So, you need a quick idea for a drill and across your computer screen appears this video from out Brothers in Farmingdale, NY. Instead of "Monday Morning Quarterbacking" which a lot of our folks like to do, keep this in mind:
1) Day time alarm with limited manpower.
2) No access to the basement from the interior.
3) Visible fire showing on the "3" aka "C" side of the building.
4) Junior Crew.
I like the fact that the men are talking to each other and coming up with a game plan prior to arrival. Make sure your PPE is properly on before getting off the rig. The hose stretch is always a task we can work on. Proper stretch and calculation of lengths will equal an easier time getting that line into operation. The pre connects that many of us use are good, but..... make sure it is properly flaked out or if need be, remove a length on a close stretch. The officer makes a great call, knock it down and let's move in. The quarterbacks are saying "risk vs reward, put it out from the window". The officer made an educated decision and penetrated the fire area with a quick knockdown that SAVED THE HOUSE.

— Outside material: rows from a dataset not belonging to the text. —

(* ===== verification/Usnl.v ===== *)
(** * SEPExtract: the user-space reader

    [kernel/trace/sepextracttracer/usnl.c], the process that switches tracing
    on, fetches the entries over the netlink socket and writes them to
    [/sdcard/trace.out], together with the tracer it talks to.

    [main] is a machine whose program counter is at the points where the
    process enters the kernel. [sendmsg] runs [nl_rcv_func] of [Tracer]
    synchronously, as the netlink socket does; what the kernel sends is queued
    on the socket; the remote call and the tasklet that wake the reader are
    pending until they are delivered. The output of [fprintf] is the bytes
    written; [printf], [fsync], [socket], [bind] and [malloc] do not affect
    this state. The calls of the C library's [sscanf] on the arguments are
    parameters: their return value and what they store. *)

From S2P Require Import Prelude Sepext Vsprintf Tracer.
From stdpp Require Import prelude gmap list strings.
From Stdlib Require Import ZArith Lia.

Open Scope Z_scope.
Open Scope list_scope.

Definition TO_OBTAIN : Z := 100000.

(** ** The text of an entry *)

(** The two [fprintf] calls of an entry; [None] is an index outside
    [typestrings]. *)
Definition entry_line (e : sepentry) : option (list Z) :=
  name ← typestring (se_type e);
  Some (bytes_of name ++ [32] ++ dec_chars (se_cpu e) ++ [32] ++ dec_chars (u16 (se_currpid e)) ++ [32]
        ++ dec_chars (se_cycles e) ++ [32] ++ dec_chars (u16 (se_pid1 e)) ++ [32]
        ++ dec_chars (u16 (se_pid2 e)) ++ [32] ++ hex_chars (se_data e) ++ [32]
        ++ hex_chars (se_addr e) ++ [32] ++ hex_chars (se_location e) ++ [10]).

Definition EOD_line : list Z := bytes_of "EOD" ++ [10].

Example entry_line_ex :
  entry_line (MkEntry 7 123456 65541 0 48879 3221225472 10 310 1)
  = Some (bytes_of (default EmptyString (typestring 7)) ++ bytes_of " 1 310 123456 5 0 beef c0000000 a" ++ [10]).
Proof. vm_compute. reflexivity. Qed.

(** ** State *)

Inductive upc := UStart | UTop | UReply | UWake | UStop | UDone.

Record usnl := MkUsnl {
  u_pc : upc;
  u_data : list Z;      (* the 32 bytes at NLMSG_DATA(nlh) *)
  u_file : list Z;      (* /sdcard/trace.out *)
  u_curcount : Z; u_totcount : Z; u_inservice : Z;  (* int *)
  u_incount : Z; u_outcount : Z;                    (* unsigned int *)
  u_srvaddr : Z; u_toobtain : Z }.

Definition set_pc v u := MkUsnl v (u_data u) (u_file u) (u_curcount u) (u_totcount u) (u_inservice u)
  (u_incount u) (u_outcount u) (u_srvaddr u) (u_toobtain u).
Definition set_data v u := MkUsnl (u_pc u) v (u_file u) (u_curcount u) (u_totcount u) (u_inservice u)
  (u_incount u) (u_outcount u) (u_srvaddr u) (u_toobtain u).
Definition fprintf v u := MkUsnl (u_pc u) (u_data u) (u_file u ++ v) (u_curcount u) (u_totcount u)
  (u_inservice u) (u_incount u) (u_outcount u) (u_srvaddr u) (u_toobtain u).
Definition set_curcount v u := MkUsnl (u_pc u) (u_data u) (u_file u) v (u_totcount u) (u_inservice u)
  (u_incount u) (u_outcount u) (u_srvaddr u) (u_toobtain u).
Definition set_inservice v u := MkUsnl (u_pc u) (u_data u) (u_file u) (u_curcount u) (u_totcount u) v
  (u_incount u) (u_outcount u) (u_srvaddr u) (u_toobtain u).
Definition set_incount v u := MkUsnl (u_pc u) (u_data u) (u_file u) (u_curcount u) (u_totcount u)
  (u_inservice u) v (u_outcount u) (u_srvaddr u) (u_toobtain u).
Definition set_outcount v u := MkUsnl (u_pc u) (u_data u) (u_file u) (u_curcount u) (u_totcount u)
  (u_inservice u) (u_incount u) v (u_srvaddr u) (u_toobtain u).

Lemma usnl_ext u v :
  u_pc u = u_pc v -> u_data u = u_data v -> u_file u = u_file v -> u_curcount u = u_curcount v ->
  u_totcount u = u_totcount v -> u_inservice u = u_inservice v -> u_incount u = u_incount v ->
  u_outcount u = u_outcount v -> u_srvaddr u = u_srvaddr v -> u_toobtain u = u_toobtain v -> u = v.
Proof. destruct u, v. simpl. congruence. Qed.

(** The command line: [argc], and for the two [sscanf] calls the value they
    return and what [srvaddr] and [toobtain] hold afterwards. [None] is
    [exit(1)]. *)
Definition parse_args (argc : Z) (scan1 scan2 : Z * Z) : option (Z * Z) :=
  if negb (argc =? 1) then
    if argc <? 3 then None
    else if scan1.1 =? 0 then None
    else if scan2.1 =? 0 then None
    else Some (u32 scan1.2, u32 scan2.2)
  else Some (0, 0).

Definition usnl_init (args : Z * Z) : usnl :=
  MkUsnl UStart (replicate 32 0) [] 0 0 0 0 0 args.1 args.2.

(** The reader, the tracer, the messages queued on the socket and the pending
    remote calls and tasklets. *)
Record system := MkSys {
  kern : tracer; usr : usnl; queue : list (list Z); pend : list effect }.

(** [pid] is the reader's process id, [alloc] whether the kernel finds memory
    for its replies, [envs] what the CPU provides to [trace_IDs]. *)
Section reader.
Context (pid : Z) (alloc : bool) (envs : nat -> cpu_env).

Definition post1 (s : system) (e : effect) : system :=
  match e with
  | NlUnicast p m => if p =? pid then MkSys (kern s) (usr s) (queue s ++ [m]) (pend s) else s
  | SmpCall _ | TaskletSchedule => MkSys (kern s) (usr s) (queue s) (pend s ++ [e])
  end.

Definition post (es : list effect) (s : system) : system := foldl post1 s es.

(** [*((unsigned int * ) NLMSG_DATA(nlh)) = m; sendmsg(sock_fd,&msg,0);] *)
Definition sendmsg (m : Z) (s : system) : option system :=
  let u := set_data (le_bytes 4 m ++ drop 4 (u_data (usr s))) (usr s) in
  '(k, es) ← nl_rcv_func alloc envs pid (first_word (u_data u)) (kern s);
  Some (post es (MkSys k u (queue s) (pend s))).

(** [recvmsg(sock_fd, &msg, 0);], [None] when it blocks. *)
Definition recvmsg (s : system) : option system :=
  match queue s with
  | [] => None
  | m :: q =>
      Some (MkSys (kern s) (set_data (take 32 (m ++ drop (length m) (u_data (usr s)))) (usr s)) q (pend s))
  end.

Definition with_usr (f : usnl -> usnl) (s : system) : system :=
  MkSys (kern s) (f (usr s)) (queue s) (pend s).

(** The part of the loop that handles an entry. *)
Definition handle_entry (u : usnl) : option usnl :=
  let current_entry := bytes_sepentry (u_data u) in
  line ← entry_line current_entry;
  let u := fprintf line u in
  let u := set_curcount (s32 (u_curcount u + 1)) u in
  let u :=
    if (se_type current_entry =? sepentry_type_val SERVICEENTRY) && ctrue (u_srvaddr u)
       && (se_addr current_entry =? u_srvaddr u)
    then set_incount (u32 (u_incount u + 1)) (set_inservice 1 u)
    else if (se_type current_entry =? sepentry_type_val SERVICEEXIT) && ctrue (u_srvaddr u)
            && (se_addr current_entry =? u_srvaddr u) && ctrue (u_inservice u)
    then set_inservice 0 (set_outcount (u32 (u_outcount u + 1)) u)
    else u in
  if ctrue (u_srvaddr u) && (u_toobtain u <=? u_outcount u) then Some (set_pc UStop u)
  else if negb (ctrue (u_srvaddr u)) && (TO_OBTAIN <=? u_totcount u) then Some (set_pc UStop u)
  else Some (set_pc UTop u).

Inductive ustep := UStep (s : system) | UBlock | UExit | UFault.

Definition run_send (m : Z) (next : upc) (s : system) : ustep :=
  match sendmsg m s with
  | None => UFault
  | Some s => UStep (with_usr (set_pc next) s)
  end.

(** The reader from one entry into the kernel to the next. *)
Definition usnl_step (s : system) : ustep :=
  match u_pc (usr s) with
  | UStart => run_send START_TRACING UTop s
  | UTop =>
      if u_totcount (usr s) <? TO_OBTAIN then run_send REQUEST_ENTRY UReply s
      else UStep (with_usr (set_pc UStop) s)
  | UReply =>
      match recvmsg s with
      | None => UBlock
      | Some s =>
          let w := first_word (u_data (usr s)) in
          if w =? STOP_TRACING then UStep (with_usr (set_pc UStop) s)
          else if w =? END_OF_DATA then
            let s := with_usr (fprintf EOD_line) s in
            if ctrue (u_curcount (usr s)) then run_send SYNC_COMPLETE UWake s
            else UStep (with_usr (set_pc UWake) s)
          else if w =? WAKE_UP_USNL then UStep (with_usr (set_pc UTop) s)
          else match handle_entry (usr s) with
               | None => UFault
               | Some u => UStep (with_usr (fun _ => u) s)
               end
      end
  | UWake =>
      match recvmsg s with
      | None => UBlock
      | Some s => UStep (with_usr (fun u => set_pc UTop (set_curcount 0 (set_inservice 0 u))) s)
      end
  | UStop => run_send STOP_TRACING UDone s
  | UDone => UExit
  end.

(** [n] steps of the reader, none of which blocks, faults or exits. *)
Fixpoint usnl_run (n : nat) (s : system) : option system :=
  match n with
  | O => Some s
  | S n' => match usnl_step s with UStep s' => usnl_run n' s' | _ => None end
  end.

(** The whole system: a probe fires, a command is written, a pending wake-up
    is delivered, or the reader runs (blocked or exited, it stays as it is). *)
Inductive sys_event :=
  | EvProbe (env : cpu_env) (a : te_args)
  | EvCommand (copied : bool) (user : list Z) (count : Z)
  | EvDeliver (stack : list Z)
  | EvUsnl.

Definition sys_step (ev : sys_event) (s : system) : option system :=
  match ev with
  | EvProbe env a =>
      '(k, es) ← trace_entry env a (kern s);
      Some (post es (MkSys k (usr s) (queue s) (pend s)))
  | EvCommand copied user count =>
      let '(_, k, es) := run_command copied user count (kern s) in
      Some (post es (MkSys k (usr s) (queue s) (pend s)))
  | EvDeliver stack =>
      match pend s with
      | [] => Some s
      | e :: p =>
          let s := MkSys (kern s) (usr s) (queue s) p in
          Some (post (match e with
                      | SmpCall _ => schedule_usnl alloc stack (kern s)
                      | _ => awake_usnl alloc stack (kern s)
                      end) s)
      end
  | EvUsnl =>
      match usnl_step s with
      | UStep s' => Some s'
      | UBlock | UExit => Some s
      | UFault => None
      end
  end.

Back-up line? Especially for basement fires, make sure that line is in place. Use the camera as the officer and show it to the nozzle firefighter so that he / she can see what you see and properly put water on the fire. Communication during the attack was very good. Where is the fire? Control your breathing, reports to command.....
That's my 10 minute take on this fire. Any points I missed???undefined
Great read and video Lt. Did the officer break that basement window on the "B" side of the dwelling? And if so, why did he? And also when he asked his nozzle-man to knock it down real quick on that "B" side window then quickly changed his mind and said "it should be opened".. why would he change his mind and what would be the purpose for changing his mind?
Lets not forget, good truck work: opening up above the fire to check and extinguish any fire. Aggressive COORDINATED fire attack is necessary for a successful operation.
Hey Jacob, when I walked around to exposure 2 (b) the heat had already made the window fail. Knowing the water was coming I cleared out the rest of the window. I was going to have the nozzle made quickly hit it, but decided that since it is chugging out exposure 3 (c) we would be able to create a flow path with the line to blow the high heat out that window.
Such an interesting post to help prevent and deal with basement fires. You are doing a great service for this world with your informative blog.